Estas historias se pueden leer en los periódicos. Se publican como si nada. Las leemos como si pertenecieran a un mundo paralelo, que no nos incumbe, que ya no nos roza. Se leen como ficción, pero sin el interés que despierta la ficción. Son historias de un mundo intocable, las pesadillas ignoradas de una civilización que ha asumido su derrota.

John Le Carré escribía novelas de espías, es decir, sobre la cantidad de verdad que estamos dispuestos a tolerar para seguir aceptándonos a nosotros mismos. Nos hacían soportable con la ficción lo que nadie es capaz de mirar cara a cara en la realidad. Se pasó la vida hablándonos de lo que hay detrás de las cortinas y del precio que hay que pagar por mantenerlas echadas.

En sus últimas novelas, sus espías parecían fantasmas insomnes del pasado sin apenas interés ya en arrojar luz sobre los secretos ocultos en los archivos. Traía al presente a esos espías que perdieron todas las batallas de la guerra fría para volver a pensar toda una época y, con ello, extraer algunas lecciones que sirvieran para el mundo de hoy, porque los desafíos son los mismos: los límites del poder, el dominio de la oscuridad, la fragilidad del individuo.

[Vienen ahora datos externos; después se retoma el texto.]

(* ===== verification/Engine.v ===== *)
(** What the storage layer uses of PostgreSQL through [database/sql], whatever
    the statements: what the documentation says a statement that is reported to
    have succeeded did, transactions, and a commit that may take effect although
    its acknowledgement is lost. [transact] is the shape of every transaction of
    [internal/storage/postgres.go]. A concrete faulty engine shows that the laws
    can hold. *)
From S2P Require Import Prelude GoErrors Storage.

(** * Engines *)

(** A database handle over content of type [St] and its transactions, for a
    language [stmt] of statements by the type of their result. *)
Class Engine (St : Type) (stmt : Type -> Type) := {
  DB : Type;
  Tx : Type;
  content : DB -> St;
  working : Tx -> St;
  BeginTx : Ctx -> M DB (res Tx);
  QueryTx : forall {A}, Ctx -> stmt A -> M Tx (res A);
  Commit : Tx -> M DB (option error);
  Rollback : Tx -> M DB unit;
  QueryDB : forall {A}, Ctx -> stmt A -> M DB (res A);
  PingContext : Ctx -> M DB (option error);
  CloseDB : M DB (option error)
}.

(** The meaning of the statements: the result and the content each leaves, and
    the constraints it must respect to succeed. *)
Class Semantics (St : Type) (stmt : Type -> Type) := {
  denote : forall {A}, stmt A -> St -> A * St;
  allowed : forall {A}, stmt A -> St -> Prop
}.

Class EngineLaws {St stmt} (E : Engine St stmt) `{!Semantics St stmt} := {
  begin_ok : forall ctx w d tx w' d', BeginTx ctx (w, d) = (Ok tx, (w', d')) ->
    working tx = content d /\ content d' = content d;
  begin_err : forall ctx w d e w' d', BeginTx ctx (w, d) = (Err e, (w', d')) -> content d' = content d;
  query_tx_ok : forall A ctx (q : stmt A) w t a w' t', QueryTx ctx q (w, t) = (Ok a, (w', t')) ->
    denote q (working t) = (a, working t') /\ allowed q (working t);
  commit_ok : forall tx w d w' d', Commit tx (w, d) = (None, (w', d')) -> content d' = working tx;
  commit_err : forall tx w d e w' d', Commit tx (w, d) = (Some e, (w', d')) ->
    content d' = content d \/ content d' = working tx;
  rollback : forall tx w d u w' d', Rollback tx (w, d) = (u, (w', d')) -> content d' = content d;
  query_ok : forall A ctx (q : stmt A) w d a w' d', QueryDB ctx q (w, d) = (Ok a, (w', d')) ->
    denote q (content d) = (a, content d') /\ allowed q (content d);
  query_err : forall A ctx (q : stmt A) w d e w' d', QueryDB ctx q (w, d) = (Err e, (w', d')) ->
    content d' = content d \/ (content d' = snd (denote q (content d)) /\ allowed q (content d));
  ping_content : forall ctx w d r w' d', PingContext ctx (w, d) = (r, (w', d')) -> content d' = content d;
  close_content : forall w d r w' d', CloseDB (w, d) = (r, (w', d')) -> content d' = content d
}.

(** * Steps *)

(** [if err != nil { return wrap(err) }] after a step. *)
Definition try {S A B} (m : M S (res A)) (wrap : error -> error) (k : A -> M S (res B)) : M S (res B) :=
  r <-- m ;;
  match r with
  | Err err => retM (Err (wrap err))
  | Ok a => k a
  end.

Section try.
Context {S A B : Type} (m : M S (res A)) (wrap : error -> error) (k : A -> M S (res B)).

Lemma try_ok ws a ws1 : m ws = (Ok a, ws1) -> try m wrap k ws = k a ws1.
Proof. intros H. unfold try, bindM. by rewrite H. Qed.

Lemma try_err ws e ws1 : m ws = (Err e, ws1) -> try m wrap k ws = (Err (wrap e), ws1).
Proof. intros H. unfold try, bindM. by rewrite H. Qed.

Lemma try_inv ws r ws' :
  try m wrap k ws = (r, ws') ->
  (exists a ws1, m ws = (Ok a, ws1) /\ k a ws1 = (r, ws')) \/
  (exists e, m ws = (Err e, ws') /\ r = Err (wrap e)).
Proof.
  unfold try, bindM, retM. destruct (m ws) as [[a|e] ws1].
  - intros H. left. by exists a, ws1.
  - intros [= <- <-]. right. by exists e.
Qed.
End try.

(** Go on to the successful outcome of the next step. *)
Ltac next_ok H Hq :=
  let x := fresh "x" in let w := fresh "w" in let tx := fresh "tx" in
  apply try_inv in H as [(x & [w tx] & Hq & H)|(? & _ & ?)]; [|done].

(** * Transactions *)

Section transactions.
Context {St stmt} `{HE : Engine St stmt}.

(** [BeginTx], the deferred [Rollback], and the final [Commit]. *)
Definition transact {A} (ctx : Ctx) (on_begin : error -> error) (on_commit : A -> error -> error)
    (body : M Tx (res A)) : M DB (res A) :=
  try (BeginTx ctx) on_begin (fun tx ws =>
    let '(w, d) := ws in
    let '(r, (w, tx)) := body (w, tx) in
    match r with
    | Err err => (Rollback tx ;;; retM (Err err)) (w, d)
    | Ok a =>
        (err <-- Commit tx ;;
         match err with
         | Some err => Rollback tx ;;; retM (Err (on_commit a err))
         | None => retM (Ok a)
         end) (w, d)
    end).

(** How a transaction over the content [t] ends, and the content it leaves. *)
Inductive transacted {A} (on_begin : error -> error) (on_commit : A -> error -> error)
    (body : M Tx (res A)) (t : St) : res A -> St -> Prop :=
| not_begun e : transacted on_begin on_commit body t (Err (on_begin e)) t
| body_failed w tx e w' tx' :
    body (w, tx) = (Err e, (w', tx')) -> working tx = t -> transacted on_begin on_commit body t (Err e) t
| committed w tx a w' tx' :
    body (w, tx) = (Ok a, (w', tx')) -> working tx = t ->
    transacted on_begin on_commit body t (Ok a) (working tx')
| commit_failed w tx a w' tx' e t' :
    body (w, tx) = (Ok a, (w', tx')) -> working tx = t -> t' = t \/ t' = working tx' ->
    transacted on_begin on_commit body t (Err (on_commit a e)) t'.

Context `{HS : !Semantics St stmt} `{HL : !EngineLaws HE}.

Lemma transact_run {A} ctx on_begin on_commit (body : M Tx (res A)) w d r w' d' :
  transact ctx on_begin on_commit body (w, d) = (r, (w', d')) ->
  transacted on_begin on_commit body (content d) r (content d').
Proof.
  unfold transact. intros [(tx & [w1 d1] & Hb & H)|(e & Hb & ->)]%try_inv.
  2:{ rewrite (begin_err _ _ _ _ _ _ Hb). constructor. }
  apply begin_ok in Hb as [Hw Hd1]. unfold bindM, retM in H.
  destruct (body (w1, tx)) as [[a|e] [w2 tx2]] eqn:Hbody.
  - destruct (Commit tx2 (w2, d1)) as [[err|] [w3 d3]] eqn:Hc.
    + destruct (Rollback tx2 (w3, d3)) as [u [w4 d4]] eqn:Hr. injection H as <- <- <-.
      apply rollback in Hr. apply commit_err in Hc. rewrite Hr.
      eapply commit_failed; [done|done|]. by rewrite <- Hd1.
    + injection H as <- <- <-. rewrite (commit_ok _ _ _ _ _ Hc). by eapply committed.
  - destruct (Rollback tx2 (w2, d1)) as [u [w3 d3]] eqn:Hr. injection H as <- <- <-.
    apply rollback in Hr. rewrite Hr, Hd1. by eapply body_failed.
Qed.

(** When every successful run of the body relates the content before and after
    by [P], a transaction ends with its body's result and effect, or in an error
    with or without the effect. *)
Lemma transact_rule {A} ctx on_begin on_commit (body : M Tx (res A)) w d r w' d' (P : A -> St -> Prop) :
  (forall w tx a w' tx', body (w, tx) = (Ok a, (w', tx')) -> working tx = content d -> P a (working tx')) ->
  transact ctx on_begin on_commit body (w, d) = (r, (w', d')) ->
  match r with
  | Ok a => P a (content d')
  | Err _ => content d' = content d \/ exists a, P a (content d')
  end.
Proof.
  intros HP H%transact_run. revert H. generalize (content d'). intros t' H.
  destruct H as [e|w1 tx e w2 tx2 _ _|w1 tx a w2 tx2 Hb Htx|w1 tx a w2 tx2 e t' Hb Htx Ht];
    [by left|by left|by eapply HP|]. destruct Ht as [->| ->]; [by left|]. right. exists a. by eapply HP.
Qed.

(** A read that succeeds or fails leaves the content alone. *)
Lemma read_content {A} ctx (q : stmt A) w d r w' d' :
  (forall t, snd (denote q t) = t) -> QueryDB ctx q (w, d) = (r, (w', d')) ->
  content d' = content d /\
  match r with Ok a => a = fst (denote q (content d)) /\ allowed q (content d) | Err _ => True end.
Proof.
  intros Hread Hq. destruct r as [a|e].
  - apply query_ok in Hq as [Hq Ha]. pose proof (Hread (content d)) as Hr. rewrite Hq in Hr |- *.
    by split_and!.
  - split; [|done]. apply query_err in Hq as [->|[-> _]]; [done|apply Hread].
Qed.

(** ** Invariants of the content *)

Section invariant.
Context (I : St -> Prop)
  (Hdenote : forall A (q : stmt A) t, I t -> allowed q t -> I (snd (denote q t))).

(** The successful outcomes of a step of a transaction keep the invariant. *)
Definition keeps {A} (m : M Tx (res A)) : Prop := forall w tx a w' tx',
  I (working tx) -> m (w, tx) = (Ok a, (w', tx')) -> I (working tx').

Lemma keeps_query {A} ctx (q : stmt A) : keeps (QueryTx ctx q).
Proof using Hdenote HL.
  intros w tx a w' tx' Hs [Hq Ha]%query_tx_ok. pose proof (Hdenote _ q _ Hs Ha) as H.
  by rewrite Hq in H.
Qed.
Lemma keeps_result {A} (r : res A) : keeps (retM r).
Proof using. by intros w tx a w' tx' Hs [= _ _ <-]. Qed.
Lemma keeps_world {A} (f : World -> res A * World) : keeps (worldM f).
Proof using.
  intros w tx a w' tx' Hs. unfold worldM. cbn [fst snd]. destruct (f w). by intros [= _ _ <-].
Qed.
Lemma keeps_try {A B} (m : M Tx (res A)) wrap (k : A -> M Tx (res B)) :
  keeps m -> (forall a, keeps (k a)) -> keeps (try m wrap k).
Proof using.
  intros Hm Hk w tx b w' tx' Hs [(a & [w1 tx1] & H1 & H2)|(e & _ & ?)]%try_inv; [|done].
  eapply Hk; [|exact H2]. by eapply Hm.
Qed.

Lemma transact_keeps {A} ctx on_begin on_commit (body : M Tx (res A)) w d r w' d' :
  keeps body -> I (content d) ->
  transact ctx on_begin on_commit body (w, d) = (r, (w', d')) -> I (content d').
Proof using HL.
  intros Hb Hs H.
  assert (HP : forall w tx a w' tx', body (w, tx) = (Ok a, (w', tx')) -> working tx = content d ->
    I (working tx')).
  { intros w1 tx a w2 tx2 H1 Htx. eapply Hb; [|exact H1]. by rewrite Htx. }
  apply (transact_rule _ _ _ _ _ _ _ _ _ (fun _ => I) HP) in H. destruct r; [done|].
  by destruct H as [->|[_ ?]].
Qed.

Lemma query_keeps {A} ctx (q : stmt A) w d r w' d' :
  I (content d) -> QueryDB ctx q (w, d) = (r, (w', d')) -> I (content d').
Proof using Hdenote HL.
  intros Hs Hq. destruct r as [a|e].
  - apply query_ok in Hq as [Hq Ha]. pose proof (Hdenote _ q _ Hs Ha) as H. by rewrite Hq in H.
  - apply query_err in Hq as [->|[-> Ha]]; [done|]. by apply Hdenote.
Qed.
End invariant.
End transactions.

(** * A faulty engine *)

(** Content in memory behind a connection that fails as [fault] says at each
    interaction: with an error, before or after the interaction took effect. *)
Section faulty.
Context {St stmt} `{HS : !Semantics St stmt} (fault : nat -> option (error * bool))
  (violation : forall A, stmt A -> St -> option error)
  (Hviolation : forall A (q : stmt A) t, violation A q t = None -> allowed q t).

Definition faulty_tx {A} (ctx : Ctx) (q : stmt A) : M St (res A) := fun '(w, t) =>
  match fault (w_tick w), violation A q t with
  | Some (e, _), _ => (Err e, (tick w, t))
  | None, Some e => (Err e, (tick w, t))
  | None, None => let '(a, t) := denote q t in (Ok a, (tick w, t))
  end.

Definition faulty_db {A} (ctx : Ctx) (q : stmt A) : M St (res A) := fun '(w, t) =>
  match fault (w_tick w), violation A q t with
  | Some (e, applied), v =>
      (Err e, (tick w, if applied && bool_decide (v = None) then snd (denote q t) else t))
  | None, Some e => (Err e, (tick w, t))
  | None, None => let '(a, t) := denote q t in (Ok a, (tick w, t))
  end.

Definition faulty : Engine St stmt := {|
  DB := St;
  Tx := St;
  content := id;
  working := id;
  BeginTx ctx '(w, d) :=
    (match fault (w_tick w) with Some (e, _) => Err e | None => Ok d end, (tick w, d));
  QueryTx A := faulty_tx;
  Commit tx '(w, d) :=
    match fault (w_tick w) with
    | Some (e, applied) => (Some e, (tick w, if applied : bool then tx else d))
    | None => (None, (tick w, tx))
    end;
  Rollback tx '(w, d) := (tt, (w, d));
  QueryDB A := faulty_db;
  PingContext ctx '(w, d) := (fst <$> fault (w_tick w), (tick w, d));
  CloseDB '(w, d) := (None, (w, d))
|}.

Lemma faulty_tx_ok {A} ctx (q : stmt A) w t :
  fault (w_tick w) = None -> violation A q t = None ->
  faulty_tx ctx q (w, t) = (Ok (fst (denote q t)), (tick w, snd (denote q t))).
Proof using. intros Hf Hv. unfold faulty_tx. rewrite Hf, Hv. by destruct (denote q t). Qed.

Lemma faulty_tx_violation {A} ctx (q : stmt A) w t e :
  fault (w_tick w) = None -> violation A q t = Some e -> faulty_tx ctx q (w, t) = (Err e, (tick w, t)).
Proof using. intros Hf Hv. unfold faulty_tx. by rewrite Hf, Hv. Qed.

Lemma faulty_laws : EngineLaws faulty.
Proof using Hviolation.
  split; cbn.
  - intros ctx w d tx w' d'. case_match; [by case_match|]. by intros [= -> <- ->].
  - intros ctx w d e w' d'. by intros [= _ _ ->].
  - intros A ctx q w t a w' t'. unfold faulty_tx. case_match eqn:Hx; [by case_match|].
    case_match eqn:Hv; [done|]. destruct (denote q t) as [a' t1] eqn:Hd. intros [= <- <- <-].
    split; [done|by apply Hviolation].
  - intros tx w d w' d'. case_match; [by case_match|]. by intros [= _ ->].
  - intros tx w d e w' d'. case_match; [|done]. case_match. intros [= _ _ <-]. case_match; auto.
  - by intros ? ? ? ? ? ? [= _ _ ->].
  - intros A ctx q w t a w' t'. unfold faulty_db. case_match eqn:Hx; [by case_match|].
    case_match eqn:Hv; [done|]. destruct (denote q t) as [a' t1] eqn:Hd. intros [= <- <- <-].
    split; [done|by apply Hviolation].
  - intros A ctx q w t e w' t'. unfold faulty_db. case_match eqn:Hx; case_match eqn:Hv.
    + intros [= _ _ <-]. case_match eqn:Ha; [|by left]. apply andb_true_iff in Ha as [_ Hn%bool_decide_eq_true_1].
      right. split; [done|by apply Hviolation].
    + by intros [= _ _ <-]; left.
    + destruct (denote q t). done.
  - by intros ? ? ? ? ? ? [= _ _ ->].
  - by intros ? ? ? ? ? [= _ _ ->].
Qed.
End faulty.

(** Every interaction succeeds but the [n]-th, whose acknowledgement is lost after
    it took effect. *)
Definition lost_ack (e : error) (n i : nat) : option (error * bool) :=
  if Nat.eqb i n then Some (e, true) else None.

Lemma lost_ack_ok e n i : i <> n -> lost_ack e n i = None.
Proof. intros H. unfold lost_ack. by rewrite (proj2 (Nat.eqb_neq _ _) H). Qed.

Lemma lost_ack_at e n : lost_ack e n n = Some (e, true).
Proof. unfold lost_ack. by rewrite Nat.eqb_refl. Qed.
(* ===== verification/Database.v ===== *)
(** The tables of the migrations under [internal/storage/migrations] and the SQL
    statements [internal/storage/postgres.go] issues against them, as a language
    of statements for the engines of [Engine]. A query and the reading of its
    rows are one step, which fails with the error of the query. *)
From S2P Require Import Prelude GoStrings GoErrors Storage Engine.

(** * Tables *)

(** [users] by primary key, and [idempotency_keys]: the user of each key. *)
Record Tables := mkTables { t_users : gmap string User; t_keys : gmap string string }.

Definition set_t_users (m : gmap string User) (t : Tables) : Tables :=
  {| t_users := m; t_keys := t_keys t |}.

(** The [CHECK] constraints of [0001_users.sql]. *)
Definition row_ok (u : User) : Prop :=
  1 <= slen (Name u) <= 4096 /\ 3 <= slen (Email u) <= 4096 /\ 0 <= Age u <= 150.
#[export] Instance row_ok_dec u : Decision (row_ok u).
Proof. unfold row_ok. apply _. Defined.

(** * Statements *)

(** The statements the repository issues, by the type of their result. *)
Inductive stmt : Type -> Type :=
| LockCapacity : stmt unit
| CountUsers : stmt Z
| InsertUser (u : User) : stmt unit
| SelectKey (key : string) : stmt (option string)
| InsertKey (key id : string) : stmt unit
| SelectUser (id : string) : stmt (option User)
| SelectUserForUpdate (id : string) : stmt (option User)
| ExistsForUpdate (id : string) : stmt bool
| UpdateUsers (u : User) : stmt Z
| DeleteUsers (id : string) : stmt Z
| SelectAfter (after : string) (limit : Z) : stmt (list User).

(** How the server keeps and orders text and times: [stored] is the user a row
    reads back as, in the resolution of [TIMESTAMPTZ]; [collate] is the
    collation of text columns. *)
Class Rows := {
  stored : User -> User;
  collate : string -> string -> Prop;
  collate_dec :: RelDecision collate
}.

Definition isUniqueViolation (err : error) : bool := bool_decide (as_pg err = Some "23505").

Section semantics.
Context `{HR : Rows}.

Definition insert_row (u : User) (t : Tables) : Tables :=
  set_t_users (<[Id u := stored u]> (t_users t)) t.

(** [ON DELETE CASCADE]. *)
Definition delete_row (id : string) (t : Tables) : Tables :=
  {| t_users := delete id (t_users t);
     t_keys := filter (fun kv => kv.2 <> id) (t_keys t) |}.

Definition insert_key (key id : string) (t : Tables) : Tables :=
  {| t_users := t_users t; t_keys := <[key := id]> (t_keys t) |}.

(** [WHERE id > $1 ORDER BY id ASC], by the collation. *)
Definition after_ids (after : string) (t : Tables) : list string :=
  merge_sort collate
    (List.filter (fun id => bool_decide (collate after id /\ id <> after)) (map fst (map_to_list (t_users t)))).

(** The result of a statement and the tables it leaves. *)
Definition denote_stmt {A} (q : stmt A) (t : Tables) : A * Tables :=
  match q in stmt A return A * Tables with
  | LockCapacity => (tt, t)
  | CountUsers => (Z.of_nat (size (t_users t)), t)
  | InsertUser u => (tt, insert_row u t)
  | SelectKey key => (t_keys t !! key, t)
  | InsertKey key id => (tt, insert_key key id t)
  | SelectUser id => (t_users t !! id, t)
  | SelectUserForUpdate id => (t_users t !! id, t)
  | ExistsForUpdate id => (bool_decide (is_Some (t_users t !! id)), t)
  | UpdateUsers u =>
      match t_users t !! Id u with
      | Some _ => (1, insert_row u t)
      | None => (0, t)
      end
  | DeleteUsers id =>
      match t_users t !! id with
      | Some _ => (1, delete_row id t)
      | None => (0, t)
      end
  | SelectAfter after limit =>
      (omap (fun id => t_users t !! id) (take (Z.to_nat limit) (after_ids after t)), t)
  end.

(** The constraints a statement must respect to succeed: primary keys, the
    foreign key, the checks, and a [LIMIT] that is not negative. *)
Definition allowed_stmt {A} (q : stmt A) (t : Tables) : Prop :=
  match q with
  | InsertUser u => t_users t !! Id u = None /\ row_ok u
  | InsertKey key id => t_keys t !! key = None /\ is_Some (t_users t !! id)
  | UpdateUsers u => is_Some (t_users t !! Id u) -> row_ok u
  | SelectAfter _ limit => 0 <= limit
  | _ => True
  end.

#[export] Instance tables_semantics : Semantics Tables stmt := {|
  denote A := denote_stmt;
  allowed A := allowed_stmt
|}.
End semantics.

(** * The documented behaviour *)

(** A stored row keeps every field but the resolution of its times, the collation
    is a total order, and a statement is refused as a violation of uniqueness
    only when its primary key is taken. *)
Class DatabaseLaws `{HR : Rows} (E : Engine Tables stmt) := {
  engine_laws :: EngineLaws E;
  stored_fields : forall u, Id (stored u) = Id u /\ Name (stored u) = Name u /\
    Email (stored u) = Email u /\ Age (stored u) = Age u;
  collate_total :: Total collate;
  collate_trans :: Transitive collate;
  collate_anti :: AntiSymm (=) collate;
  insert_unique : forall ctx u w t e w' t', QueryTx ctx (InsertUser u) (w, t) = (Err e, (w', t')) ->
    isUniqueViolation e = true -> is_Some (t_users (working t) !! Id u)
}.

(** * A faulty database *)

(** The error a statement that breaks a constraint is refused with. *)
Definition violation (A : Type) (q : stmt A) (t : Tables) : option error :=
  match q with
  | InsertUser u =>
      match t_users t !! Id u with
      | Some _ => Some (EPg "23505" "duplicate key value violates unique constraint")
      | None => if decide (row_ok u) then None else Some (EPg "23514" "violates check constraint")
      end
  | InsertKey key id =>
      match t_keys t !! key with
      | Some _ => Some (EPg "23505" "duplicate key value violates unique constraint")
      | None => match t_users t !! id with
                | Some _ => None
                | None => Some (EPg "23503" "violates foreign key constraint")
                end
      end
  | UpdateUsers u =>
      match t_users t !! Id u with
      | Some _ => if decide (row_ok u) then None else Some (EPg "23514" "violates check constraint")
      | None => None
      end
  | SelectAfter _ limit => if limit <? 0 then Some (EPg "2201W" "LIMIT must not be negative") else None
  | _ => None
  end.

(** Times to the microsecond. *)
Definition micro (t : Timestamp) : Timestamp :=
  {| Seconds := Seconds t; Nanos := Nanos t / 1000 * 1000 |}.
Definition micro_user (u : User) : User :=
  {| Id := Id u; Name := Name u; Email := Email u; Age := Age u;
     CreatedAt := micro <$> CreatedAt u; UpdatedAt := micro <$> UpdatedAt u |}.

#[local] Instance rows0 : Rows := {| stored := micro_user; collate := String.le |}.

Lemma violation_allowed A (q : stmt A) t : violation A q t = None -> allowed q t.
Proof.
  destruct q; cbn; try done.
  - destruct (t_users t !! Id u); [done|]. by case_decide.
  - destruct (t_keys t !! key); [done|]. by destruct (t_users t !! id).
  - intros Hv [u' Hu]. rewrite Hu in Hv. by case_decide.
  - case_match; [done|]. by bools.
Qed.

(** The laws hold of every such database, if no fault poses as a violation of a
    primary key. *)
Lemma faulty_database_laws fault :
  (forall n e applied, fault n = Some (e, applied) -> isUniqueViolation e = false) ->
  DatabaseLaws (faulty fault violation).
Proof.
  intros Hf. split; [apply faulty_laws, violation_allowed|done|apply _|apply _|apply _|].
  intros ctx u w t e w' t'. cbn [QueryTx faulty]. unfold faulty_tx. case_match eqn:Hx.
  { case_match. intros [= <- _ _] Hu. by rewrite (Hf _ _ _ Hx) in Hu. }
  cbn. destruct (t_users t !! Id u) eqn:Hu; [intros; by eexists|].
  case_decide; [done|]. by intros [= <- _ _].
Qed.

Sus últimas historias mostraban la desesperanza por todo el sacrificio exigido en nombre de un mundo que no ha sido digno de él, como espías resignados al triunfo final de las sombras. «No éramos despiadados. Nunca fuimos despiadados. Teníamos una piedad más amplia. Quizá mal dirigida. Y sin duda inútil. Ahora lo sabemos. Pero entonces no lo sabíamos». Lo sabemos, Le Carré nos lo enseñó, pero ya no hacemos nada.